Start of RECORDS SUPPLIED

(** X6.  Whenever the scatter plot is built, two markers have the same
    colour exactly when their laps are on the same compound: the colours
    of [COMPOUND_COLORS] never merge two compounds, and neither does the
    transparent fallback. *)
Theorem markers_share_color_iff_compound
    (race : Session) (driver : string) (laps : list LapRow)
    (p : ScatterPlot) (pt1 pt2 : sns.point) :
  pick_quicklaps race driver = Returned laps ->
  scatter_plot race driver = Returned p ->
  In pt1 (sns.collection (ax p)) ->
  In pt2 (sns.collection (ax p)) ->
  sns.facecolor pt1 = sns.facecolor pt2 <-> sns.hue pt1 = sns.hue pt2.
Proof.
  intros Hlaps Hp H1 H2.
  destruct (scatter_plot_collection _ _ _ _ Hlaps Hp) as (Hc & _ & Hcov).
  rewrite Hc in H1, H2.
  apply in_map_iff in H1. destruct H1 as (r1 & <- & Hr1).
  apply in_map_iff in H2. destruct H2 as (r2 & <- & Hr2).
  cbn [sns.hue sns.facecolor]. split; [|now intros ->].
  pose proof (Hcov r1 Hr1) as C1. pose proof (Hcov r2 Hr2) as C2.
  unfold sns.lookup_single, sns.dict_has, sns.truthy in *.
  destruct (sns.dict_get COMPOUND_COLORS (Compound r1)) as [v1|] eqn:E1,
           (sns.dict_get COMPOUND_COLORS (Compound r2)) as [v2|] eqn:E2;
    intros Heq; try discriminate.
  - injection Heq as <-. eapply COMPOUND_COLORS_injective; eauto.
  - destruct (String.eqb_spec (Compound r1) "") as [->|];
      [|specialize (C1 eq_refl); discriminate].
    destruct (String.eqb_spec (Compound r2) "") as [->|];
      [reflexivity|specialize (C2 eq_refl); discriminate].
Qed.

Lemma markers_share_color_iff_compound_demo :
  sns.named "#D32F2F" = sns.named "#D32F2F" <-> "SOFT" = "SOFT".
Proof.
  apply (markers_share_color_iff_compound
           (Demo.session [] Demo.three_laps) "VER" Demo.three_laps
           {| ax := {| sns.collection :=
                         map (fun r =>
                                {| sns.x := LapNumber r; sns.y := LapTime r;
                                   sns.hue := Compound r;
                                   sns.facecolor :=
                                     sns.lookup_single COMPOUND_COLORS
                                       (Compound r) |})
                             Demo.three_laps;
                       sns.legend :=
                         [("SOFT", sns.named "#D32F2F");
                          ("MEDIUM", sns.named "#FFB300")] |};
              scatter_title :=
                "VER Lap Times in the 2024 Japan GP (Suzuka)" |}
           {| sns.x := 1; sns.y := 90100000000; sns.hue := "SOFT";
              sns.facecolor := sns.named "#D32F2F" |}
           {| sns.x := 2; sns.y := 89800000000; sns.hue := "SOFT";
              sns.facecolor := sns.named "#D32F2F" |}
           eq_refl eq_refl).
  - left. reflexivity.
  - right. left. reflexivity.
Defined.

End of RECORDS SUPPLIED

**TASK INSTRUCTIONS:** State the count of lines above containing the string "same", and add nothing to it.

**ANSWER BELOW:** 2